Section Steps.
Variable maxBatch : Z.
#[local] Set Default Proof Using "Type".

(** [Load], up to waiting for the result; [None] when the loader is closed. *)
Definition Load (in_time : bool) (ds : string) (req : nat) (dl : DataLoader) : option DataLoader :=
  if closed dl then None
  else
    let batch := default [] (pending dl !! ds) ++ [req] in
    let dl := set_pending (<[ds := batch]> (pending dl)) dl in
    if maxBatch <=? Z.of_nat (length batch) then
      let '(reqs, dl) := takePending ds (stopTimer in_time ds dl) in
      Some (launch reqs dl)
    else Some (ensureTimer ds dl).
(** The timer function. *)
Definition timer_function (ds : string) (dl : DataLoader) : DataLoader :=
  let '(reqs, dl) := takePending ds dl in
  launch reqs (set_timers (delete ds (timers dl)) (outstanding dl) (next_timer dl) dl).
(** [Load] when its context is cancelled before the result came. *)
Definition cancelled (in_time : bool) (ds : string) (dl : DataLoader) : DataLoader :=
  let '(reqs, dl) := takePending ds dl in
  match reqs with [] => dl | _ => launch reqs (stopTimer in_time ds dl) end.
Definition Close (in_time : string -> bool) (dl : DataLoader) : DataLoader :=
  let all := map_to_list (pending dl) in
  let dl := foldl (fun dl dr => stopTimer (in_time dr.1) dr.1 dl) (set_closed dl) all in
  foldl (fun dl dr => launch dr.2 dl) (set_pending ∅ dl) all.

(** Everything submitted, wherever it is. *)
Definition waiting (p : gmap string (list nat)) : list nat := concat (map_to_list p).*2.
Definition everywhere (dl : DataLoader) : list nat := waiting (pending dl) ++ concat (flights dl) ++ delivered dl.

(** The label is the request a step submits. *)
Inductive step : option nat -> DataLoader -> DataLoader -> Prop :=
  | step_load in_time ds req dl dl' : req ∉ everywhere dl -> Load in_time ds req dl = Some dl' -> step (Some req) dl dl'
  | step_timer t ds before after dl :
      outstanding dl = before ++ (t, ds) :: after ->
      step None dl (timer_function ds (set_timers (timers dl) (before ++ after) (next_timer dl) dl))
  | step_cancel in_time ds dl : step None dl (cancelled in_time ds dl)
  | step_close in_time dl : step None dl (Close in_time dl)
  (** the next request of a batch: its query runs and its result is delivered *)
  | step_execute before req reqs after dl :
      flights dl = before ++ (req :: reqs) :: after ->
      step None dl (set_flights (before ++ match reqs with [] => [] | _ => [reqs] end ++ after) (delivered dl ++ [req]) dl).
(** A run from a new loader, with the requests it submitted. *)
Inductive runs : list nat -> DataLoader -> Prop :=
  | run_new : runs [] New
  | run_step sub l dl dl' : runs sub dl -> step l dl dl' -> runs (sub ++ option_list l) dl'.

(** ** What the loader keeps *)

(** A registered timer can still run; a request that waits has a registered timer. *)
Record timers_ok (dl : DataLoader) : Prop := {
  to_timer ds t : timers dl !! ds = Some t -> (t, ds) ∈ outstanding dl;
  to_fresh t ds : (t, ds) ∈ outstanding dl -> (t < next_timer dl)%nat;
  to_distinct : NoDup (outstanding dl).*1;
}.
Definition covered (dl : DataLoader) (ds : string) : Prop := is_Some (pending dl !! ds) -> is_Some (timers dl !! ds).
Record Inv (dl : DataLoader) : Prop := {
  inv_once : NoDup (everywhere dl);
  inv_timers : timers_ok dl;
  inv_waits ds : covered dl ds;
}.

Lemma waiting_take ds p : default [] (p !! ds) ++ waiting (delete ds p) ≡ₚ waiting p.
Proof.
  unfold waiting. destruct (p !! ds) as [b|] eqn:E; simpl.
  - rewrite <- (map_to_list_delete p ds b E). by simpl.
  - by rewrite delete_id.
Qed.
Lemma waiting_insert ds p req : waiting (<[ds := default [] (p !! ds) ++ [req]]> p) ≡ₚ waiting p ++ [req].
Proof.
  rewrite <- (waiting_take ds p), <- (waiting_take ds (<[ds := _]> p)). rewrite lookup_insert_eq, delete_insert_eq. simpl.
  rewrite <- !app_assoc. apply Permutation_app_head, Permutation_app_comm.
Qed.
(* ===== verification/Effects.v ===== *)
(** * Computations with effects

    The writer and error monad of the request pipelines: the outcome of a computation and the
    effects it had, in order.  [finally] and [on_error] are the deferred calls of the
    code; [after] and [on_failure] are code behind a call that can panic.
    [LogEntry] is the entry of internal/audit/audit.go. *)
From S2P Require Import Prelude GoStrings Values.

Record LogEntry := {
  Principal : string;
  Time : Z;
  Operation : string;
  Datasource : string;
  Success : bool;
  ExtraFields : list (string * string);
}.

Definition M (Ev A : Type) : Type := result A * list Ev.
Section Monad.
Context {Ev : Type}.

Definition ret {A} (a : A) : M Ev A := (Ok a, []).
Definition fail {A} (e : error) : M Ev A := (Err e, []).
Definition lift {A} (r : result A) : M Ev A := (r, []).
Definition emit (ev : list Ev) : M Ev unit := (Ok tt, ev).
Definition bindM {A B} (m : M Ev A) (f : A -> M Ev B) : M Ev B :=
  match m.1 with
  | Ok a => ((f a).1, m.2 ++ (f a).2)
  | Err e => (Err e, m.2)
  end.
Definition outcome_of {A} (m : M Ev A) : option error := match m.1 with Ok _ => None | Err e => Some e end.
(** Effects that follow [m] whatever its outcome; that follow its failure. *)
Definition finally {A} (m : M Ev A) (k : option error -> list Ev) : M Ev A :=
  (m.1, m.2 ++ k (match m.1 with Ok _ => None | Err e => Some e end)).
Definition on_error {A} (m : M Ev A) (w : list Ev) : M Ev A :=
  finally m (fun e => match e with None => [] | Some _ => w end).
(** The same for calls that can panic: code after such a call is not reached. *)
Definition after {A} (m : M Ev A) (k : option error -> list Ev) : M Ev A :=
  finally m (fun e => match e with Some (Panic _) => [] | _ => k e end).
Definition on_failure {A} (m : M Ev A) (w : list Ev) : M Ev A :=
  after m (fun e => match e with None => [] | Some _ => w end).
End Monad.
Notation "x <-- m ; k" := (bindM m (fun x => k)) (at level 100, m at next level, right associativity).
Notation "m ;;; k" := (bindM m (fun _ => k)) (at level 100, right associativity).

(** The same with a state: what an operation does to it is kept on every path. *)
Definition ST (S Ev A : Type) : Type := S -> M Ev A * S.
Section State.
Context {S Ev : Type}.

Definition srun {A} (m : M Ev A) : ST S Ev A := fun s => (m, s).
Definition sbind {A B} (m : ST S Ev A) (f : A -> ST S Ev B) : ST S Ev B := fun s =>
  let '((r, ev), s1) := m s in
  match r with
  | Ok a => let '((r2, ev2), s2) := f a s1 in ((r2, ev ++ ev2), s2)
  | Err e => ((Err e, ev), s1)
  end.
Definition sfinally {A} (m : ST S Ev A) (k : option error -> list Ev) : ST S Ev A := fun s =>
  let '(x, s1) := m s in (finally x k, s1).
Definition son_error {A} (m : ST S Ev A) (w : list Ev) : ST S Ev A := fun s =>
  let '(x, s1) := m s in (on_error x w, s1).
End State.
Notation "x <~ m ; k" := (sbind m (fun x => k)) (at level 100, m at next level, right associativity).
Notation "m ~~ k" := (sbind m (fun _ => k)) (at level 100, right associativity).
(* ===== verification/Mutation.v ===== *)
(** * internal/graphql/resolver: the mutation pipeline

    mutation_exec.go, mutation_helpers.go and the data mutations of mutation.resolvers.go.
    A mutation is a computation in the writer/error monad [M]: its result and the effects it
    had, in order (limiter call, statement sent, metrics, audit entry, cache invalidation).
    The limiter, the data source and the cache are fields of the resolver, as in the code;
    each is called at most once per mutation, so each is the function of that call.  A panic,
    such as a call through a nil validator, ends the computation with [Panic]: the code behind
    the call, audit entry and metrics included, is not reached.
    Debug logging is left out. *)
From S2P Require Import Prelude GoStrings Values DataSource SqlCore SqlAdapter Whitelist MutationSql Auth Effects Tracing.
From S2P Require StarRocks Manager.

(** ** Effects *)

Inductive Event :=
  | EvRateLimit (key : string) (n : Z)
  | EvWrite (q : stmt)
  | EvMetrics (operation ds table status : string)
  | EvAudit (entry : LogEntry)
  | EvClear (ds : string)
  | EvClearAll
  | EvSpan (e : SpanEvent).
Notation M := (Effects.M Event).

(** ** The resolver's dependencies *)

Record MutationsConfig := {
  MutEnabled : bool;
  DatasourceName : string;
  MaxAffectedRows : Z;
  MaxBatchSize : Z;
}.
Record Resolver := {
  (** the snapshot this request loads from the atomic pointer *)
  MutationConfig : MutationsConfig;
  (** nil when the server started with mutations disabled, also after a hot reload enabled them *)
  rMutationValidator : option MutationValidator;
  rWritableTableValidator : option WritableTableValidator;
  (** [Allow(ctx, key, n)]: the [Allowed] flag or a limiter error *)
  MutationRateLimiter : option (string -> Z -> result bool);
  (** [DSManager.GetWritable], then [ExecuteWrite] of the data source it returns *)
  rGetWritable : string -> result (stmt -> result Z);
  (** [ClearByDatasource] and [ClearAll] *)
  CacheClearer : option ((string -> option error) * option error);
  AuditLogger : bool;
  MetricsCollector : bool;
  (** the clock when the audit entry is made *)
  rNow : Z;
}.

(** ** mutation_helpers.go *)

(** [generated.FilterOperator] is a string type. *)
Record MutationFilterInput := { mfField : string; mfOperator : string; mfValue : GoVal }.
Record ColumnValueInput := { Column : string; cvValue : GoVal }.
Record MutationResult := { resSuccess : bool; AffectedRows : Z; Warning : option string }.

Definition convertFilterOperator (op : string) : FilterOperator :=
  if String.eqb op "EQ" then FilterOpEQ
  else if String.eqb op "NEQ" then FilterOpNEQ
  else if String.eqb op "GT" then FilterOpGT
  else if String.eqb op "GTE" then FilterOpGTE
  else if String.eqb op "LT" then FilterOpLT
  else if String.eqb op "LTE" then FilterOpLTE
  else if String.eqb op "LIKE" then FilterOpLIKE
  else if String.eqb op "IN" then FilterOpIN
  else if String.eqb op "NOT_IN" then FilterOpNOT_IN
  else if String.eqb op "IS_NULL" then FilterOpIS_NULL
  else if String.eqb op "IS_NOT_NULL" then FilterOpIS_NOT_NULL
  else FilterOpEQ.

Definition errNilFilterInput : error := Errorf (Sprintf "nil filter input" []).
Definition errINRequiresNonNull : error :=
  Errorf (Sprintf "IN/NOT_IN filter requires a non-null array value" []).
Definition errINRequiresNonEmpty : error :=
  Errorf (Sprintf "IN/NOT_IN filter requires a non-empty array value" []).
Lemma vector_row_clean r : Forall (fun v => match v with Some g => finite g = true | None => (vector_row err_text r).2 <> [] end)
  (row_values (vector_row err_text r).1).
Proof.
  unfold vector_row. destruct (parseTimestampValue err_text (v_value r)) as [[ts val] w] eqn:E.
  apply parseTimestampValue_spec in E. simpl. by constructor.
Qed.
Lemma matrix_row_clean r : Forall (fun v => match v with Some g => finite g = true | None => (matrix_row err_text r).2 <> [] end)
  (row_values (matrix_row err_text r).1).
Proof.
  simpl. apply Forall_forall. intros v (p & -> & Hp)%list_elem_of_fmap.
  pose proof Hp as (q & Eq & _)%list_elem_of_fmap. destruct p as [[ts val] w]. symmetry in Eq.
  apply parseTimestampValue_spec in Eq. simpl. destruct val as [g|]; [done|]. intros Hall. apply Eq.
  destruct w as [|w0 w]; [done|]. exfalso.
  destruct (indexed_from_elem _ _ Hp 0) as [j Hj].
  set (line := "series " +:+ sprint (VMapSS (m_metric r)) +:+ " data point [" +:+ itoa j +:+ "]: " +:+ w0).
  assert (Hin : In line (matrix_row err_text r).2).
  { simpl. apply in_flat_map. eexists. split; [by apply list_elem_of_In|]. simpl. by left. }
  simpl in Hin. rewrite Hall in Hin. destruct Hin.
Qed.

(** The data points a result holds. *)
Definition points (res : QueryResult) : nat := list_sum (map (fun row => length (row_values row)) (Data res)).

Lemma points_of {R} (f : R -> list (string * GoVal) * list string) (g : R -> nat) rs ws :
  (forall r, length (row_values (f r).1) = g r) -> points (query_result (map fst (map f rs)) ws) = list_sum (map g rs).
Proof. intros H. unfold points. simpl. induction rs as [|r rs IH]; simpl; [done|]. by rewrite H, IH. Qed.
Lemma list_sum_ones {R} (rs : list R) : list_sum (map (fun _ => 1%nat) rs) = length rs.
Proof. induction rs; simpl; congruence. Qed.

_____

Exercise directions: Retype exactly the lines of the data above that fall between the line with "if maxBatch <=?" and the line with "let dl := foldl", inclusive, and add nothing.

Task response:
    if maxBatch <=? Z.of_nat (length batch) then
      let '(reqs, dl) := takePending ds (stopTimer in_time ds dl) in
      Some (launch reqs dl)
    else Some (ensureTimer ds dl).
(** The timer function. *)
Definition timer_function (ds : string) (dl : DataLoader) : DataLoader :=
  let '(reqs, dl) := takePending ds dl in
  launch reqs (set_timers (delete ds (timers dl)) (outstanding dl) (next_timer dl) dl).
(** [Load] when its context is cancelled before the result came. *)
Definition cancelled (in_time : bool) (ds : string) (dl : DataLoader) : DataLoader :=
  let '(reqs, dl) := takePending ds dl in
  match reqs with [] => dl | _ => launch reqs (stopTimer in_time ds dl) end.
Definition Close (in_time : string -> bool) (dl : DataLoader) : DataLoader :=
  let all := map_to_list (pending dl) in
  let dl := foldl (fun dl dr => stopTimer (in_time dr.1) dr.1 dl) (set_closed dl) all in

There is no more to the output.